BEGIN Data extract

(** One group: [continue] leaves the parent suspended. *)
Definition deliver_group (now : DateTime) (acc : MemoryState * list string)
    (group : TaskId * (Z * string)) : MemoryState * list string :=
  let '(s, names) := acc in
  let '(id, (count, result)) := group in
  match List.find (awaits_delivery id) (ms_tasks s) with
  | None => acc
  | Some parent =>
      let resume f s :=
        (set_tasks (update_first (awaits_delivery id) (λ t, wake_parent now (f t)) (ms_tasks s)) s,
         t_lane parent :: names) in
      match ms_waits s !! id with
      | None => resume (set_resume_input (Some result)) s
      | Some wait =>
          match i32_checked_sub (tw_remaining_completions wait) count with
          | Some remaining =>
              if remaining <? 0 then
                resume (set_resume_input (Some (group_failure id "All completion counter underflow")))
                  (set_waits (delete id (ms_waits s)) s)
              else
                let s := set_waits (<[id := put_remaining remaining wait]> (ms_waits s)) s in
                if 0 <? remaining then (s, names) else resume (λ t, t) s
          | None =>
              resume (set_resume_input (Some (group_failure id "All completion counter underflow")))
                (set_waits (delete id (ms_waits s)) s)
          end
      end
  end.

END Data extract
BEGIN Data extract

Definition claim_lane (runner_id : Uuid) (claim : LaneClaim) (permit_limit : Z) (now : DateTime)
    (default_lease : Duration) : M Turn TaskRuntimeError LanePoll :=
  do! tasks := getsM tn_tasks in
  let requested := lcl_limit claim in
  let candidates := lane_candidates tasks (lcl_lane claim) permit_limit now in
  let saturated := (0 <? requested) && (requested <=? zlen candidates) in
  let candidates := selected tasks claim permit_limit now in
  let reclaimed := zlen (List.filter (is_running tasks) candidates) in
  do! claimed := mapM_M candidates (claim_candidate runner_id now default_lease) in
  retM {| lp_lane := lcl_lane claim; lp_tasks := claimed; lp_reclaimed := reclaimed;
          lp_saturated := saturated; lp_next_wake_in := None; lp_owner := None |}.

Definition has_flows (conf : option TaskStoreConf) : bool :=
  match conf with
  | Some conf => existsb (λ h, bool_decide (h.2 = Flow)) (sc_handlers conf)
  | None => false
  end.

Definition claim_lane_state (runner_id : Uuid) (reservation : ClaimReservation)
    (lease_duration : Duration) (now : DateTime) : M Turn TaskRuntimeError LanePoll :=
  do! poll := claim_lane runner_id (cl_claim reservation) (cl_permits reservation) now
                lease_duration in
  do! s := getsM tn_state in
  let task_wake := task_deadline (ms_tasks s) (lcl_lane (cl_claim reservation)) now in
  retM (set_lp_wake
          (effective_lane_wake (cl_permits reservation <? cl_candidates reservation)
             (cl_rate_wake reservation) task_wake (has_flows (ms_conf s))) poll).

END Data extract
BEGIN Data extract

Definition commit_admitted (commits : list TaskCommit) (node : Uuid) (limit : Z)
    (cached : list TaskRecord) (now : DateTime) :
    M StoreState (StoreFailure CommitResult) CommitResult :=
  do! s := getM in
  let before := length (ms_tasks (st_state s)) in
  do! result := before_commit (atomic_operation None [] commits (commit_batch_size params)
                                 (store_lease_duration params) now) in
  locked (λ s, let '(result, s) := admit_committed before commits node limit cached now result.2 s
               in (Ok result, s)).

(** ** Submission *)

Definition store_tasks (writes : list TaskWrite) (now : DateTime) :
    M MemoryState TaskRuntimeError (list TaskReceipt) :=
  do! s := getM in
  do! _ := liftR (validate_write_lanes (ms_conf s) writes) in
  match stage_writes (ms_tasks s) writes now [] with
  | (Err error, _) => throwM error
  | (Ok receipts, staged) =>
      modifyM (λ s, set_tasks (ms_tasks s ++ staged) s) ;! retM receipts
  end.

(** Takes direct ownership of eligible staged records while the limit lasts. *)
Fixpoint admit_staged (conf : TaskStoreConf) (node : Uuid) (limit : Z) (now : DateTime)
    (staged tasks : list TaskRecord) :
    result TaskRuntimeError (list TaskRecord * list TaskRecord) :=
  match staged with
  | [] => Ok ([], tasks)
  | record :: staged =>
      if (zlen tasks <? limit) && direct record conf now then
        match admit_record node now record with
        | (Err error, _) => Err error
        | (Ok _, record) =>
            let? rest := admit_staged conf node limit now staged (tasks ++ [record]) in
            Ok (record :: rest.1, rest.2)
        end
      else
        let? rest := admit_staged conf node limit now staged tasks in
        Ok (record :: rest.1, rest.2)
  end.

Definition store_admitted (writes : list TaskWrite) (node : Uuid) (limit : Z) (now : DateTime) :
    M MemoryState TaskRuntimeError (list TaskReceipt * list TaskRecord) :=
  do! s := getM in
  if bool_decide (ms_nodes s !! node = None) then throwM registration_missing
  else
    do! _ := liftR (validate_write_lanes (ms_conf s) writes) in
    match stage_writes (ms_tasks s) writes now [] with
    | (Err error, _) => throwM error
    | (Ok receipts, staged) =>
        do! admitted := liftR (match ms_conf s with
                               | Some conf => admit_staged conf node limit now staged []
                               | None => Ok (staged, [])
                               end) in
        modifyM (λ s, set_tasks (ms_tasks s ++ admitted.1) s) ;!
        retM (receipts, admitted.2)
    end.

END Data extract

Activity — Take each line of the material above that holds the string "receipts" and copy it.

Output for this task —
  | (Ok receipts, staged) =>
      modifyM (λ s, set_tasks (ms_tasks s ++ staged) s) ;! retM receipts
    | (Ok receipts, staged) =>
        retM (receipts, admitted.2)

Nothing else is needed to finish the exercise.